Après 15 années d'itinérance, avec sa spontanéité assumée, Esther s'est lancée dans une nouvelle aventure : celle d'acheter et rénover une ancienne maison italienne. Et cela bien sûr sans connaître ni la langue, ni aucune personne vivant en Italie.
Affectionnant son indépendance et la liberté, elle a mené ce superbe projet seule. Je souligne ce point qui peut paraître un détail mais qui n'en est malheureusement pas un. Lorsqu'une femme vie seule, certains personnes ont des idées reçues. Ainsi, malgré sa joie de vivre et sa sociabilité, elle s'est heurtée à de nombreuses remarques, regards voire même des personnes qui ne voulaient pas lui adresser la parole ! Esther n'a pas baissé les bras et a continué à fréquenter les bars pour discuter avec les gens de sa région. C'est de cette façon qu'elle a pu apprendre la langue et surtout rencontrer ses amis actuels.
Cependant, encore aujourd'hui elle se heurte à cette misogynie. Certaines fois, le fait d'être une femme la handicape, la décrédibilise. Elle nous a raconté qu'il lui ai arrivé de faire appel à un homme pour rénover une partie de sa maison, mais celui-ci a refusé de l'écouter. Elle a été obligée d'appeler un ami pour lui faire appliquer ses consignes.
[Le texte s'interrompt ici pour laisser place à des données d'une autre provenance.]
(** * Radix routing tree of hapi (tree.go, engine.go): a shallow embedding.

    Go strings are byte strings; they are modelled as [list byte], so that
    multi-byte UTF-8 characters are opaque byte sequences exactly as in Go.
    A [HandlerFunc] is modelled by an identifier, a [HandlersChain] by a list
    of identifiers, and a possibly-nil chain field by an [option].  The
    [uint32] priority counter is a [Z] with its wrap-around written out. *)

From Stdlib Require Import Strings.String Strings.Byte ZArith Lia.
From stdpp Require Import base list gmap.

Open Scope Z_scope.

(** ** Go values *)

Definition gostring := list byte.

(** String literals of the Go source, as their UTF-8 bytes. *)
Definition str (s : string) : gostring := list_byte_of_string s.

#[global] Instance byte_eq_decision : EqDecision byte := Byte.byte_eq_dec.

Definition streqb (a b : gostring) : bool := bool_decide (a = b).

Definition HandlerFunc := nat.
Definition HandlersChain := list HandlerFunc.

(** Result of Go code that may panic (runtime error or explicit panic). *)
Inductive result (A : Type) : Type :=
| Ret (a : A)
| Panic (msg : string).
Arguments Ret {A} a.
Arguments Panic {A} msg.

(** [uint32] increment and decrement. *)
Definition u32 (z : Z) : Z := z mod 2 ^ 32.
Definition incr32 (z : Z) : Z := u32 (z + 1).
Definition decr32 (z : Z) : Z := u32 (z - 1).

(** ** HandlersChain.Last (engine.go) *)

Definition index {A} (l : list A) (i : nat) : result A :=
  match nth_error l i with
  | Some x => Ret x
  | None => Panic "runtime error: index out of range"
  end.

(** [Last] returns [None] for Go's nil [HandlerFunc]. *)
Definition Last (c : HandlersChain) : result (option HandlerFunc) :=
  let length := List.length c in
  if (0 <? length)%nat then
    match index c (length - 1) with
    | Ret h => Ret (Some h)
    | Panic m => Panic m
    end
  else Ret None.

(** ** The tree node (tree.go) *)

#[local] Set Warnings "-register-all".
Inductive node : Type := mkNode {
  path : gostring;
  indices : gostring;
  priority : Z;
  children : list node;
  handlers : option HandlersChain;
  fullPath : gostring
}.

Definition set_priority (n : node) (p : Z) : node :=
  mkNode (path n) (indices n) p (children n) (handlers n) (fullPath n).
Definition set_children (n : node) (cs : list node) : node :=
  mkNode (path n) (indices n) (priority n) cs (handlers n) (fullPath n).

Fixpoint longestCommonPrefix (a b : gostring) : nat :=
  match a, b with
  | x :: a', y :: b' => if Byte.eqb x y then S (longestCommonPrefix a' b') else O
  | _, _ => O
  end.

(** The swap loop of [incrementChildPrio]:
    [for ; newPos > 0 && cs[newPos-1].priority < prio; newPos-- { swap }].
    The indices [newPos - 1] and [newPos] are in range since
    [newPos <= pos < len(cs)]; the fall-back branch is never taken. *)
Fixpoint bubble (newPos : nat) (cs : list node) (prio : Z) : list node * nat :=
  match newPos with
  | O => (cs, O)
  | S k =>
      match cs !! k, cs !! newPos with
      | Some prev, Some cur =>
          if priority prev <? prio
          then bubble k (<[k := cur]> (<[newPos := prev]> cs)) prio
          else (cs, newPos)
      | _, _ => (cs, newPos)
      end
  end.

(** [n.indices[:newPos] + n.indices[pos:pos+1] + n.indices[newPos:pos] +
    n.indices[pos+1:]]; the slice [pos:pos+1] panics when out of range. *)
Definition rebuild_indices (ind : gostring) (newPos pos : nat) : result gostring :=
  if (pos + 1 <=? length ind)%nat then
    Ret (take newPos ind ++ take 1 (drop pos ind)
         ++ take (pos - newPos) (drop newPos ind) ++ drop (pos + 1) ind)
  else Panic "runtime error: slice bounds out of range".

Definition incrementChildPrio (n : node) (pos : nat) : result (node * nat) :=
  let cs := children n in
  match cs !! pos with
  | None => Panic "runtime error: index out of range"
  | Some c =>
      let prio := incr32 (priority c) in
      let cs := <[pos := set_priority c prio]> cs in
      let '(cs, newPos) := bubble pos cs prio in
      let ind :=
        if (newPos =? pos)%nat then Ret (indices n)
        else rebuild_indices (indices n) newPos pos in
      match ind with
      | Ret ind => Ret (mkNode (path n) ind (priority n) cs (handlers n) (fullPath n), newPos)
      | Panic m => Panic m
      end
  end.

(** The "Split edge" block of [addRoute] at common-prefix length [i]
    ([i < len(n.path)], so [n.path[i]] exists). *)
Definition split_edge (n : node) (i : nat) (p : gostring) : node :=
  match drop i (path n) with
  | [] => n
  | b :: _ =>
      let child := mkNode (drop i (path n)) (indices n) (decr32 (priority n))
                     (children n) (handlers n) (fullPath n) in
      mkNode (take i p) [b] (priority n) [child] None (fullPath n)
  end.

Definition insertChild (n : node) (p fp : gostring) (hs : HandlersChain) : node :=
  mkNode p (indices n) (priority n) (children n) (Some hs) fp.

Fixpoint find_index (c : byte) (ind : gostring) : option nat :=
  match ind with
  | [] => None
  | b :: ind' =>
      if Byte.eqb c b then Some O
      else match find_index c ind' with Some j => Some (S j) | None => None end
  end.

(** How a call of [addRoute] ends: it returns, it panics, or it is still
    running when the given number of loop iterations is used up. *)
Inductive outcome : Type :=
| Done
| Panicked (msg : string)
| Running.

Definition dup_msg (fp : gostring) : string :=
  ("handlers are already registered for path '" ++ string_of_list_byte fp ++ "'")%string.

(** The [walk:] loop of [addRoute], one iteration per unit of [fuel].  The
    current node [n] is a pointer into the tree; every write of the loop goes
    to [n] or below it, so the loop is a function from the subtree at [n] to
    its new value.  It returns the outcome and that subtree as it stands when
    the call returns, panics, or runs out of fuel.  In the new-child branch
    the fresh child is built with [insertChild] before it is moved by
    [incrementChildPrio]: the move compares priorities only, and the child is
    the same pointer before and after, so the order of the two writes does not
    matter.  The two [(Running, n)] fall-backs inside an iteration are never
    taken: [i < len(path)] makes [path[i:]] non-empty, and the slash step is
    guarded by [len(n.children) == 1]. *)
Fixpoint walk (fuel : nat) (p fp : gostring) (hs : HandlersChain) (n : node)
  : outcome * node :=
  match fuel with
  | O => (Running, n)
  | S fuel =>
      let i := longestCommonPrefix p (path n) in
      let n := if (i <? length (path n))%nat then split_edge n i p else n in
      if (i <? length p)%nat then
        let p := drop i p in
        match p with
        | [] => (Running, n)
        | c :: _ =>
            if Byte.eqb c "/"%byte && (length (children n) =? 1)%nat then
              match children n with
              | [ch] =>
                  let '(o, ch') :=
                    walk fuel p fp hs (set_priority ch (incr32 (priority ch))) in
                  (o, set_children n [ch'])
              | _ => (Running, n)
              end
            else
              match find_index c (indices n) with
              | Some j =>
                  match incrementChildPrio n j with
                  | Panic m => (Panicked m, n)
                  | Ret (n', j') =>
                      match children n' !! j' with
                      | Some ch =>
                          let '(o, ch') := walk fuel p fp hs ch in
                          (o, set_children n' (<[j' := ch']> (children n')))
                      | None => (Panicked "runtime error: index out of range", n')
                      end
                  end
              | None =>
                  let child := insertChild (mkNode [] [] 0 [] None fp) p fp hs in
                  let n' := mkNode (path n) (indices n ++ [c]) (priority n)
                              (children n ++ [child]) (handlers n) (fullPath n) in
                  match incrementChildPrio n' (length (indices n') - 1) with
                  | Ret (n'', _) => (Done, n'')
                  | Panic m => (Panicked m, n')
                  end
              end
        end
      else
        match handlers n with
        | Some _ => (Panicked (dup_msg fp), n)
        | None =>
            (Done, mkNode (path n) (indices n) (priority n) (children n) (Some hs) fp)
        end
  end.

Definition addRoute (fuel : nat) (p : gostring) (hs : HandlersChain) (n : node)
  : outcome * node :=
  let fp := p in
  let n := set_priority n (incr32 (priority n)) in
  if (length (path n) =? 0)%nat && (length (children n) =? 0)%nat
  then (Done, insertChild n p fp hs)
  else walk fuel p fp hs n.

(** [getValue]: the [walk:] loop descends one node per iteration. *)
Fixpoint getValue (n : node) (p : gostring) {struct n} : result (option HandlersChain) :=
  let prefix := path n in
  let tail :=
    if streqb p prefix then Ret (handlers n) else Ret None in
  if (length prefix <? length p)%nat then
    if streqb (take (length prefix) p) prefix then
      let p := drop (length prefix) p in
      match p with
      | [] => Ret None
      | idxc :: _ =>
          (* [for i, c := range []byte(n.indices) { if c == idxc { n = n.children[i] ... } }],
             scanning [children] alongside [indices]; a match past the end of
             [children] is Go's index-out-of-range panic. *)
          (fix scan (cs : list node) (idx : gostring) {struct cs}
             : result (option HandlersChain) :=
             match cs with
             | ch :: cs' =>
                 match idx with
                 | [] => Ret None
                 | c :: idx' => if Byte.eqb c idxc then getValue ch p else scan cs' idx'
                 end
             | [] =>
                 if existsb (Byte.eqb idxc) idx
                 then Panic "runtime error: index out of range" else Ret None
             end) (children n) (indices n)
      end
    else tail
  else tail.

Definition empty_node : node := mkNode [] [] 0 [] None [].

(** Registering a sequence of routes on one tree, as the test does; stops at
    the first call that does not return. *)
Fixpoint addRoutes (fuel : nat) (rs : list (gostring * HandlersChain)) (n : node)
  : outcome * node :=
  match rs with
  | [] => (Done, n)
  | (p, hs) :: rs' =>
      match addRoute fuel p hs n with
      | (Done, n') => addRoutes fuel rs' n'
      | r => r
      end
  end.

(** ** The method table and the engine (tree.go, engine.go) *)

Record methodTree : Type := mkMethodTree {
  method : gostring;
  root : node
}.

Definition methodTrees := list methodTree.

Fixpoint get (trees : methodTrees) (m : gostring) : option node :=
  match trees with
  | [] => None
  | tree :: trees' => if streqb (method tree) m then Some (root tree) else get trees' m
  end.

(** The root pointer returned by [get] is the one of the first entry with
    that method; writing through it updates that entry. *)
Fixpoint set_root (trees : methodTrees) (m : gostring) (r : node) : methodTrees :=
  match trees with
  | [] => []
  | tree :: trees' =>
      if streqb (method tree) m then mkMethodTree (method tree) r :: trees'
      else tree :: set_root trees' m r
  end.

Definition assert1 (guard : bool) (text : string) : result unit :=
  if guard then Ret tt else Panic text.

Module Engine.

(** Only the [trees] field of [Engine] takes part in routing. *)
Record engine : Type := mkEngine { trees : methodTrees }.

Definition New : engine := mkEngine [].

(** [engine.addRoute]; [debugPrintRoute] only prints.  [path[0]] on the
    empty path is Go's index-out-of-range panic. *)
Definition addRoute (fuel : nat) (m p : gostring) (hs : HandlersChain) (e : engine)
  : outcome * engine :=
  let checks :=
    match p with
    | [] => Panic "runtime error: index out of range"
    | c :: _ =>
        match assert1 (Byte.eqb c "/"%byte) "path must begin with '/'" with
        | Panic msg => Panic msg
        | Ret _ =>
            match assert1 (negb (streqb m [])) "HTTP method can not be empty" with
            | Panic msg => Panic msg
            | Ret _ => assert1 (0 <? length hs)%nat "there must be at least one handler"
            end
        end
    end in
  match checks with
  | Panic msg => (Panicked msg, e)
  | Ret _ =>
      match get (trees e) m with
      | Some r =>
          let '(o, r') := addRoute fuel p hs r in
          (o, mkEngine (set_root (trees e) m r'))
      | None =>
          let r := mkNode [] [] 0 [] None (str "/") in
          let '(o, r') := addRoute fuel p hs r in
          (o, mkEngine (trees e ++ [mkMethodTree m r']))
      end
  end.

(** The tree lookup of [handleHTTPRequest]: the handlers it runs, or
    [None] for the 404 answer. *)
Fixpoint lookup_trees (t : methodTrees) (httpMethod rPath : gostring)
  : result (option HandlersChain) :=
  match t with
  | [] => Ret None
  | tl :: t' =>
      if negb (streqb (method tl) httpMethod) then lookup_trees t' httpMethod rPath
      else getValue (root tl) rPath
  end.

Definition handleHTTPRequest (e : engine) (httpMethod rPath : gostring)
  : result (option HandlersChain) :=
  lookup_trees (trees e) httpMethod rPath.

End Engine.

(** ** The lookup loop over the pointer-linked tree

    [getValue] keeps a pointer [n] into the tree and reassigns it to
    [n.children[i]].  Here the pointer is the address of the node (child
    positions from the root) and the tree is the state of a state monad;
    the loop only reads the state. *)

Definition St (A : Type) : Type := node -> A * node.
Definition st_ret {A} (a : A) : St A := fun t => (a, t).
Definition st_bind {A B} (m : St A) (f : A -> St B) : St B :=
  fun t => let '(a, t') := m t in f a t'.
En aucun cas je n'en fais une généralité quant à la gente masculine, et bien heureusement. 😊 Cette histoire met en lumière les difficultés que cette femme a vécu, qu'elle vit encore et qui peuvent également arriver à bien d'autres. Étant une femme, j'ai également dans ma vie fait face à de la misogynie; et je pense profondément que toutes les femmes, ont été victime un jour de ce genre de discrimination.
Il est important d'en parler car c'est par la communication de ces faits anormaux que l'on participe au recul de la vision archaïque portée sur les femmes.
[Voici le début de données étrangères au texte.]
(** * ng-morph: selector engine and template queries

    A shallow embedding of [src/core/selector.ts] (class [CssSelector]),
    [src/ast/types.ts] (the [is] guards) and [src/core/template.ts]
    (class [Template]) together with the properties stated about them.

    Conventions.
    - A JavaScript string is modelled by [string]; its 8-bit units are read
      as the code points U+0000..U+00FF (Latin-1).  [toLowerCase], [\w] and
      [\s] are the restrictions of the JavaScript ones to that range.
    - A thrown exception is modelled by the [Throw] outcome of a small
      error monad.  Loops ([while]) run on fuel; [NoFuel] is the outcome of
      a loop that was given too little of it, and every entry point is shown
      to give its loop enough.
    - [Map] and [Set] of the matcher are stdpp's [gmap] and [gset]. *)

Set Warnings "-register-all".
From stdpp Require Import gmap strings list.
From Stdlib Require Import String Ascii List Bool Arith Lia.
Import ListNotations.

Local Open Scope string_scope.
Local Open Scope list_scope.

(** ** JavaScript values used by the code *)

Module Js.

(** Exceptions the modelled code can raise. *)
Inductive exn : Type :=
| Error (message : string)
| TypeError (message : string).

(** Outcome of a computation that may throw. *)
Inductive outcome (A : Type) : Type :=
| Ok (a : A)
| Throw (e : exn)
| NoFuel.
Arguments Ok {A} a.
Arguments Throw {A} e.
Arguments NoFuel {A}.

Definition bind {A B : Type} (c : outcome A) (k : A -> outcome B) : outcome B :=
  match c with
  | Ok a => k a
  | Throw e => Throw e
  | NoFuel => NoFuel
  end.

(** Truthiness of [string | undefined]: defined and not empty. *)
Definition truthy (s : option string) : bool :=
  match s with
  | Some (String _ _) => true
  | _ => false
  end.

(** [s || ''] on [string | undefined]. *)
Definition or_empty (s : option string) : string :=
  match s with
  | Some v => v
  | None => ""
  end.

Definition in_range (lo hi : nat) (c : ascii) : bool :=
  (lo <=? nat_of_ascii c)%nat && (nat_of_ascii c <=? hi)%nat.

(** Upper-case letters of Latin-1: A-Z, and U+00C0..U+00DE but U+00D7. *)
Definition is_upper (c : ascii) : bool :=
  in_range 65 90 c
  || (in_range 192 222 c && negb (nat_of_ascii c =? 215)%nat).

Definition lower_char (c : ascii) : ascii :=
  if is_upper c then ascii_of_nat (nat_of_ascii c + 32) else c.

(** [String.prototype.toLowerCase] *)
Fixpoint toLowerCase (s : string) : string :=
  match s with
  | EmptyString => EmptyString
  | String c r => String (lower_char c) (toLowerCase r)
  end.

(** [s.slice(1)] *)
Definition slice1 (s : string) : string :=
  match s with
  | EmptyString => EmptyString
  | String _ r => r
  end.

(** [\w] *)
Definition is_word (c : ascii) : bool :=
  in_range 48 57 c || in_range 65 90 c || in_range 97 122 c
  || (nat_of_ascii c =? 95)%nat.

(** [\s]: TAB, LF, VT, FF, CR, SPACE and NBSP. *)
Definition is_space (c : ascii) : bool :=
  in_range 9 13 c || (nat_of_ascii c =? 32)%nat || (nat_of_ascii c =? 160)%nat.

(** Longest prefix of characters satisfying [p], and what follows it:
    a greedy [p*]. *)
Fixpoint span (p : ascii -> bool) (s : string) : string * string :=
  match s with
  | EmptyString => (EmptyString, EmptyString)
  | String c r =>
      if p c then let '(a, b) := span p r in (String c a, b)
      else (EmptyString, s)
  end.

(** [s.startsWith(p)], returning what follows [p]. *)
Fixpoint strip_prefix (p s : string) : option string :=
  match p, s with
  | EmptyString, _ => Some s
  | String a p', String b s' =>
      if Ascii.eqb a b then strip_prefix p' s' else None
  | String _ _, EmptyString => None
  end.

Definition startsWith (s p : string) : bool :=
  match strip_prefix p s with Some _ => true | None => false end.

End Js.

Import Js.

#[global] Instance outcome_ret : MRet outcome := @Ok.
#[global] Instance outcome_bind : MBind outcome :=
  fun A B k c => Js.bind c k.

(** ** [src/core/selector.ts] *)

Module CssSelector.

(** The class [CssSelector]: [attrs] is the flat array
    [name0, value0, name1, value1, ...] of the source. *)
Inductive t : Type :=
| Build (element : option string) (classNames : list string)
        (attrs : list string) (notSelectors : list t).

Definition element (s : t) : option string :=
  match s with Build e _ _ _ => e end.
Definition classNames (s : t) : list string :=
  match s with Build _ c _ _ => c end.
Definition attrs (s : t) : list string :=
  match s with Build _ _ a _ => a end.
Definition notSelectors (s : t) : list t :=
  match s with Build _ _ _ n => n end.

(** [new CssSelector()] *)
Definition new : t := Build None [] [] [].

Definition setElement (e : option string) (s : t) : t :=
  Build e (classNames s) (attrs s) (notSelectors s).

Definition addClassName (name : string) (s : t) : t :=
  Build (element s) (classNames s ++ [toLowerCase name]) (attrs s)
        (notSelectors s).

Definition addAttribute (name value : string) (s : t) : t :=
  Build (element s) (classNames s) (attrs s ++ [name; toLowerCase value])
        (notSelectors s).

(** [s.notSelectors.push(n)] *)
Definition pushNot (n : t) (s : t) : t :=
  Build (element s) (classNames s) (attrs s) (notSelectors s ++ [n]).

(** *** [SELECTOR_REGEXP] *)

(** The capture groups of one match; [None] is [undefined]. *)
Record RegExpMatch : Type := {
  g1 : option string;  (* 1: :not( *)
  g2 : option string;  (* 2: tag *)
  g3 : option string;  (* 3: . or # *)
  g4 : option string;  (* 4: attribute *)
  g5 : option string;  (* 5: attribute_string *)
  g6 : option string;  (* 6: attribute_value *)
  g7 : option string;  (* 7: ) *)
  g8 : option string   (* 8: , *)
}.

(** [[-\w]] *)
Definition is_tag_char (c : ascii) : bool :=
  Ascii.eqb c "-" || is_word c.

(** [[-.\w*\\$]] *)
Definition is_attr_char (c : ascii) : bool :=
  Ascii.eqb c "-" || Ascii.eqb c "." || is_word c || Ascii.eqb c "*"
  || Ascii.eqb c "\" || Ascii.eqb c "$".

(** The class of the two quote characters, U+0022 and U+0027. *)
Definition is_quote (c : ascii) : bool :=
  Ascii.eqb c "034" || Ascii.eqb c "039".

(** The negated class of the value: anything but a closing bracket and
    the two quotes. *)
Definition is_value_char (c : ascii) : bool :=
  negb (Ascii.eqb c "]" || is_quote c).

(** Alternative 1, group 1: the text [:not(]. *)
Definition alt_not (s : string) : option (RegExpMatch * string) :=
  match strip_prefix ":not(" s with
  | Some r =>
      Some ({| g1 := Some ":not("; g2 := None; g3 := None; g4 := None;
               g5 := None; g6 := None; g7 := None; g8 := None |}, r)
  | None => None
  end.

(** Alternative 2, group 2: an optional [.] or [#] (group 3) and one
    or more characters of [[-\w]].  When the optional prefix is
    taken and no tag character follows, giving the prefix back does not
    help, as [.] and [#] are no tag characters. *)
Definition alt_tag (s : string) : option (RegExpMatch * string) :=
  let '(prefix, s1) :=
    match s with
    | String c r =>
        if Ascii.eqb c "." || Ascii.eqb c "#"
        then (String c EmptyString, r) else (EmptyString, s)
    | EmptyString => (EmptyString, s)
    end in
  match span is_tag_char s1 with
  | (EmptyString, _) => None
  | (w, r) =>
      Some ({| g1 := None; g2 := Some (prefix ++ w)%string; g3 := Some prefix;
               g4 := None; g5 := None; g6 := None; g7 := None;
               g8 := None |}, r)
  end.

(** The optional part of alternative 3 (an equals sign, group 5: an
    optional quote, group 6: the value, a back-reference to group 5),
    followed by the closing bracket.
    The classes of the name and of the value exclude what has to follow
    them, so the greedy choices are the only ones that can succeed: a
    shorter name or value is followed by a character of its own class,
    and a quote that is given back by group 5 is met again where the
    closing bracket is required. *)
Definition alt_attr_tail (name s : string) : option (RegExpMatch * string) :=
  match s with
  | String c r =>
      if Ascii.eqb c "]" then
        Some ({| g1 := None; g2 := None; g3 := None; g4 := Some name;
                 g5 := None; g6 := None; g7 := None; g8 := None |}, r)
      else if Ascii.eqb c "=" then
        match r with
        | String q r1 =>
            if is_quote q then
              let '(v, r2) := span is_value_char r1 in
              match r2 with
              | String q' (String b r3) =>
                  if Ascii.eqb q q' && Ascii.eqb b "]" then
                    Some ({| g1 := None; g2 := None; g3 := None;
                             g4 := Some name;
                             g5 := Some (String q EmptyString);
                             g6 := Some v; g7 := None; g8 := None |}, r3)
                  else None
              | _ => None
              end
            else
              let '(v, r2) := span is_value_char r in
              match r2 with
              | String b r3 =>
                  if Ascii.eqb b "]" then
                    Some ({| g1 := None; g2 := None; g3 := None;
                             g4 := Some name; g5 := Some EmptyString;
                             g6 := Some v; g7 := None; g8 := None |}, r3)
                  else None
              | EmptyString => None
              end
        | EmptyString => None
        end
      else None
  | EmptyString => None
  end.

(** Alternative 3: an opening bracket, group 4: one or more characters
    of [[-.\w*\\$]], the optional part, a closing bracket. *)
Definition alt_attr (s : string) : option (RegExpMatch * string) :=
  match s with
  | String c r =>
      if Ascii.eqb c "[" then
        match span is_attr_char r with
        | (EmptyString, _) => None
        | (name, r1) => alt_attr_tail name r1
        end
      else None
  | EmptyString => None
  end.

(** Alternative 4, group 7: a closing parenthesis. *)
Definition alt_close (s : string) : option (RegExpMatch * string) :=
  match s with
  | String c r =>
      if Ascii.eqb c ")" then
        Some ({| g1 := None; g2 := None; g3 := None; g4 := None;
                 g5 := None; g6 := None; g7 := Some ")"; g8 := None |}, r)
      else None
  | EmptyString => None
  end.

(** Alternative 5, group 8: a comma with any white space around it. *)
Definition alt_comma (s : string) : option (RegExpMatch * string) :=
  let '(w1, r) := span is_space s in
  match r with
  | String c r1 =>
      if Ascii.eqb c "," then
        let '(w2, r2) := span is_space r1 in
        Some ({| g1 := None; g2 := None; g3 := None; g4 := None;
                 g5 := None; g6 := None; g7 := None;
                 g8 := Some (w1 ++ "," ++ w2)%string |}, r2)
      else None
  | EmptyString => None
  end.

(** A match of [SELECTOR_REGEXP] that starts at the head of [s]: the
    first alternative, in the order of the pattern, that matches. *)
Definition match_here (s : string) : option (RegExpMatch * string) :=
  match alt_not s with
  | Some m => Some m
  | None =>
  match alt_tag s with
  | Some m => Some m
  | None =>
  match alt_attr s with
  | Some m => Some m
  | None =>
  match alt_close s with
  | Some m => Some m
  | None => alt_comma s
  end end end end.

(** [SELECTOR_REGEXP.exec(selector)] with the [g] flag, on the part of
    [selector] from [lastIndex] on: the leftmost match, and the part of
    the input after it (the new [lastIndex]); [None] is [null]. *)
Fixpoint exec (s : string) : option (RegExpMatch * string) :=
  match match_here s with
  | Some m => Some m
  | None =>
      match s with
      | EmptyString => None
      | String _ r => exec r
      end
  end.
- DES SORCIÈRES MODERNES -
Cette histoire de femme choisissant de vivre seule fait écho à un livre très intéressant "Sorcières, La puissance invaincue des femmes", écrit par Mona Chollet. Le travail de cette essayiste porte sur la condition féminine. Dans son dernier livre, dont je vous parle ici, elle explore l'image de la sorcière dans l'Europe de la Renaissance et ses conséquences sur la femme indépendante d'aujourd'hui : la femme célibataire ou veuve, la femme sans enfant et la femme âgée.

Dans le premier chapitre traitant des femmes seules, elle évoque la peur et la sensation de déséquilibre que provoque une femme indépendante, sans subordination masculine. Ainsi, des techniques se mettent en place dans notre société pour les y faire renoncer, comme le dénigrement de leur apparence : "Les revendications féministes ne feraient que dissimuler l'aigreur et la frustration de laiderons" (p43), ou alors en leurs donnant une image d'assistée : "Durant sa campagne pour devenir gouverneur de la Floride, en 1994, Jeb Bush estimait que celle qui touchait l'aide sociale feraient mieux «de prendre leur vie en main et de trouver un mari»." (p46).
La menace d'une vie ratée qui suscite la peur est également utilisée : "Elle redoute le crépuscule, ce moment pénible où l'obscurité enveloppe la ville et où les lumières s'allument une à une dans les cuisines chaleureuses" (p59).
De plus, l'image de la femme à chat est encore largement répandue : "le chat est l'« esprit familier » [...] attitrée de la sorcière" (p57).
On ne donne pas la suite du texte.